For most healthy people under 60 or within ten years of their final period, the benefits of hormone therapy outweigh the risks. Modern regimens use transdermal estradiol (patch, gel, or spray) plus micronized progesterone, which has a much better safety profile than the older oral combined pills studied in the Women's Health Initiative. Individual risk depends on personal and family history of breast cancer, blood clots, stroke, and heart disease. A menopause-informed clinician can talk through your specific picture.

Which supplements actually help perimenopause symptoms?

The supplements with the most consistent evidence are magnesium glycinate (sleep, muscle cramps, mood), vitamin D (bone health, mood, most women are deficient), and omega-3 fatty acids (mood, joint pain, cardiovascular health). Black cohosh has modest evidence for hot flashes. Ashwagandha may help stress and sleep. Most other 'menopause supplements' are underpowered or unproven. None replace a proper workup for severe symptoms.

What are non-hormonal treatments for perimenopause?

SSRIs and SNRIs (venlafaxine, escitalopram, paroxetine) reduce hot flashes and treat co-occurring mood symptoms.
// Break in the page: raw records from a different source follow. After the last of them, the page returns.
Lemma minimax_decision_one_ply_witness :
  well_formed store2 17%nat = true
  /\ 1 <= 1
  /\ exists moves,
      get_legal_moves 17%nat store2 = (store2, Ok moves)
      /\ match moves with
         | [] => minimax_decision 17%nat 1 store2 = (store2, Ok None)
         | _ :: _ =>
             exists h' pre m post,
               minimax_decision 17%nat 1 store2 = (h', Ok (Some m))
               /\ moves = pre ++ m :: post
               /\ (forall x, x ∈ pre -> child_terminal store2 17%nat x false)
               /\ (child_terminal store2 17%nat m true
                   \/ (pre = [] /\ child_terminal store2 17%nat m false
                       /\ forall x, x ∈ post -> child_terminal store2 17%nat x false))
         end.
Proof.
  split; [reflexivity|]. split; [lia|].
  apply (minimax_decision_one_ply store2 17%nat 1); [reflexivity|lia].
Defined.

(** *** Answers depend on the state only *)

(** X11. Two well-formed instances that read as the same state, in
    the same or in different stores, get the same answers: the same
    legal moves, the same terminal test, the same values from
    [min_value] and [max_value] and the same decision. *)
Theorem same_state_same_answers h1 l1 h2 l2 depth :
  well_formed h1 l1 = true ->
  well_formed h2 l2 = true ->
  read_state h1 l1 = read_state h2 l2 ->
  snd (get_legal_moves l1 h1) = snd (get_legal_moves l2 h2)
  /\ snd (terminal_test l1 h1) = snd (terminal_test l2 h2)
  /\ snd (min_value l1 depth h1) = snd (min_value l2 depth h2)
  /\ snd (max_value l1 depth h1) = snd (max_value l2 depth h2)
  /\ snd (minimax_decision l1 depth h1) = snd (minimax_decision l2 depth h2).
Proof.
  intros Hwf1 Hwf2 Hsame.
  destruct (well_formed_inv h1 l1 Hwf1) as (s & Hread1 & HR1 & Hsh).
  destruct (well_formed_inv h2 l2 Hwf2) as (s' & Hread2 & HR2 & _).
  assert (s' = s) as -> by congruence.
  rewrite (get_legal_moves_sim _ _ _ HR1 Hsh), (get_legal_moves_sim _ _ _ HR2 Hsh).
  rewrite (terminal_test_sim _ _ _ HR1 Hsh), (terminal_test_sim _ _ _ HR2 Hsh).
  destruct (min_value_sim h1 l1 s depth HR1 Hsh) as (? & -> & _).
  destruct (min_value_sim h2 l2 s depth HR2 Hsh) as (? & -> & _).
  destruct (max_value_sim h1 l1 s depth HR1 Hsh) as (? & -> & _).
  destruct (max_value_sim h2 l2 s depth HR2 Hsh) as (? & -> & _).
  destruct (minimax_decision_sim h1 l1 s depth HR1 Hsh) as (? & -> & _).
  destruct (minimax_decision_sim h2 l2 s depth HR2 Hsh) as (? & -> & _).
  repeat split.
Qed.

Lemma same_state_same_answers_witness :
  well_formed store0 5%nat = true
  /\ well_formed store2 5%nat = true
  /\ read_state store0 5%nat = read_state store2 5%nat
  /\ snd (get_legal_moves 5%nat store0) = snd (get_legal_moves 5%nat store2)
  /\ snd (terminal_test 5%nat store0) = snd (terminal_test 5%nat store2)
  /\ snd (min_value 5%nat 3 store0) = snd (min_value 5%nat 3 store2)
  /\ snd (max_value 5%nat 3 store0) = snd (max_value 5%nat 3 store2)
  /\ snd (minimax_decision 5%nat 3 store0) = snd (minimax_decision 5%nat 3 store2).
Proof.
  split; [reflexivity|]. split; [reflexivity|]. split; [reflexivity|].
  apply (same_state_same_answers store0 5%nat store2 5%nat 3); reflexivity.
Defined.

(** X12. On a well-formed instance with a legal move and a positive
    depth, the move [minimax_decision] returns attains the value
    [max_value] reports for the instance: [min_value] at [depth - 1]
    on the child forecast for that move returns that same value. *)
Theorem minimax_decision_attains_max_value h self depth :
  well_formed h self = true ->
  0 < depth ->
  exists moves,
    get_legal_moves self h = (h, Ok moves)
    /\ match moves with
       | [] => minimax_decision self depth h = (h, Ok None)
       | _ :: _ =>
           exists h1 m h2 v,
             minimax_decision self depth h = (h1, Ok (Some m))
             /\ m ∈ moves
             /\ max_value self depth h = (h2, Ok (Int v))
             /\ child_value min_value h self m (depth - 1) v
       end.
Proof.
  intros Hwf Hdepth.
  destruct (well_formed_inv h self Hwf) as (s & Hread & HR & Hsh).
  exists (legal_moves s). split; [now apply get_legal_moves_sim|].
  destruct (legal_moves s) as [|m0 ms] eqn:Hmoves.
  - unfold minimax_decision.
    rewrite (bind_ok _ _ _ _ _ (get_legal_moves_sim _ _ _ HR Hsh)). now rewrite Hmoves.
  - assert (legal_moves s <> []) as Hne by (rewrite Hmoves; discriminate).
    destruct (decision_fold h self s depth HR Hsh Hne)
      as (h1 & pre & m & post & Hd & Hsplit & Hpre & Hpost).
    assert (m ∈ legal_moves s) as Hm
        by (rewrite Hsplit; apply elem_of_app; right; left).
    destruct (max_value_sim h self s depth HR Hsh) as (h2 & Hmax & _).
    assert (Z.to_nat depth = S (Z.to_nat (depth - 1))) as Hd1 by lia.
    destruct (max_val_succ_is_max (Z.to_nat (depth - 1)) s Hne) as (v & Hv & Hvin & Hvmax).
    rewrite Hd1, Hv in Hmax.
    rewrite <- Hmoves. exists h1, m, h2, v.
    split; [assumption|]. split; [assumption|]. split; [assumption|].
    assert (v = int_of (min_val (Z.to_nat (depth - 1)) (apply_move s m))) as ->.
    { rewrite Forall_forall in Hvmax. rewrite Forall_forall in Hpre, Hpost.
      assert (int_of (min_val (Z.to_nat (depth - 1)) (apply_move s m)) <= v) as Hle.
      { apply Hvmax. apply list_elem_of_In, in_map_iff. exists m.
        split; [reflexivity|now apply list_elem_of_In]. }
      apply list_elem_of_In, in_map_iff in Hvin as (mx & <- & Hmxin).
      apply list_elem_of_In in Hmxin. rewrite Hsplit in Hmxin.
      apply elem_of_app in Hmxin as [Hin|Hin].
      - specialize (Hpre _ Hin). cbv beta in Hpre. lia.
      - apply elem_of_cons in Hin as [->|Hin]; [reflexivity|].
        specialize (Hpost _ Hin). cbv beta in Hpost. lia. }
    now apply child_value_min.
Qed.

Lemma minimax_decision_attains_max_value_witness :
  well_formed store1 11%nat = true
  /\ 0 < 3
  /\ exists moves,
      get_legal_moves 11%nat store1 = (store1, Ok moves)
      /\ match moves with
         | [] => minimax_decision 11%nat 3 store1 = (store1, Ok None)
         | _ :: _ =>
             exists h1 m h2 v,
               minimax_decision 11%nat 3 store1 = (h1, Ok (Some m))
               /\ m ∈ moves
               /\ max_value 11%nat 3 store1 = (h2, Ok (Int v))
               /\ child_value min_value store1 11%nat m (3 - 1) v
         end.
Proof.
  split; [reflexivity|]. split; [lia|].
  apply (minimax_decision_attains_max_value store1 11%nat 3); [reflexivity|lia].
Defined.

(** X13. Every state of a line of play is, in the final store, an
    instance of the shape all the other results assume: a board of
    [xlim] columns of [ylim] cells held in pairwise distinct column
    objects, two player slots, and player 0 or 1 to move.  The
    constructor establishes this and [forecast_move] keeps it. *)
Theorem reachable_states_well_formed (h0 : heap) ms h states :
  play ms h0 = (h, Ok states) ->
  length states = S (length ms)
  /\ forall l, l ∈ states ->
      well_formed h l = true
      /\ exists st columns,
          read_state h l = Some st
          /\ columns_of h l = Some columns
          /\ NoDup columns
          /\ length (board st) = Z.to_nat xlim
          /\ Forall (fun col => length col = Z.to_nat ylim) (board st)
          /\ length (locations st) = 2%nat
          /\ (active st = 0 \/ active st = 1).
Proof.
  intros Hplay.
  destruct (play_sim h0 ms h states Hplay) as [Hall Hlegal].
  assert (shape_ok initial_state = true) as Hsh0 by reflexivity.
  split.
  - rewrite (Forall2_length _ _ _ Hall). apply line_length.
  - intros l Hl. apply list_elem_of_lookup in Hl as [j Hj].
    destruct (Forall2_lookup_l _ _ _ _ _ Hall Hj) as (st & Hst & HR).
    pose proof (line_state_shape ms _ j st Hsh0 Hst) as Hsh.
    split; [exact (Rep_well_formed _ _ _ HR Hsh)|].
    destruct (Rep_columns_of _ _ _ HR) as (columns & Hcols & Hnd).
    destruct (shape_ok_inv st Hsh) as (H1 & H2 & H3 & H4).
    exists st, columns. split; [now apply Rep_read_state|]. auto 10.
Qed.

Lemma reachable_states_well_formed_witness :
  play [(0, 0); (1, 1)] [] = (store2, Ok [5; 11; 17]%nat)
  /\ length [5; 11; 17]%nat = S (length [(0, 0); (1, 1)])
  /\ forall l, l ∈ [5; 11; 17]%nat ->
      well_formed store2 l = true
      /\ exists st columns,
          read_state store2 l = Some st
          /\ columns_of store2 l = Some columns
          /\ NoDup columns
          /\ length (board st) = Z.to_nat xlim
          /\ Forall (fun col => length col = Z.to_nat ylim) (board st)
          /\ length (locations st) = 2%nat
          /\ (active st = 0 \/ active st = 1).
Proof.
  split; [reflexivity|].
  apply (reachable_states_well_formed [] [(0, 0); (1, 1)] store2 [5; 11; 17]%nat).
  reflexivity.
Defined.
Gabapentin helps hot flashes and sleep. Oxybutynin helps hot flashes. The newer NK3-receptor antagonist fezolinetant targets vasomotor symptoms directly without hormones. Cognitive behavioral therapy has strong evidence for hot flashes, sleep, and mood. Vaginal moisturizers and lubricants help genitourinary symptoms.

What lifestyle changes help perimenopause the most?

Resistance training two to three times a week is the single highest-yield change, it protects bone, muscle, metabolism, and mood at once. Prioritizing sleep (cool room, consistent schedule, limiting alcohol) matters more than most people realize because hormonal sleep disruption amplifies every other symptom. A protein-forward, fiber-rich diet supports blood sugar and satiety. Reducing alcohol is one of the fastest ways to cut hot flashes and improve sleep.

When should I start treatment?

When symptoms are affecting your sleep, work, mood, relationships, or quality of life. You do not need to be in menopause, or to have stopped your period, to start hormone therapy. In fact, treating in perimenopause often works better than waiting. If a clinician tells you to wait until your periods stop or your labs 'confirm' menopause, that is outdated advice, seek a second opinion.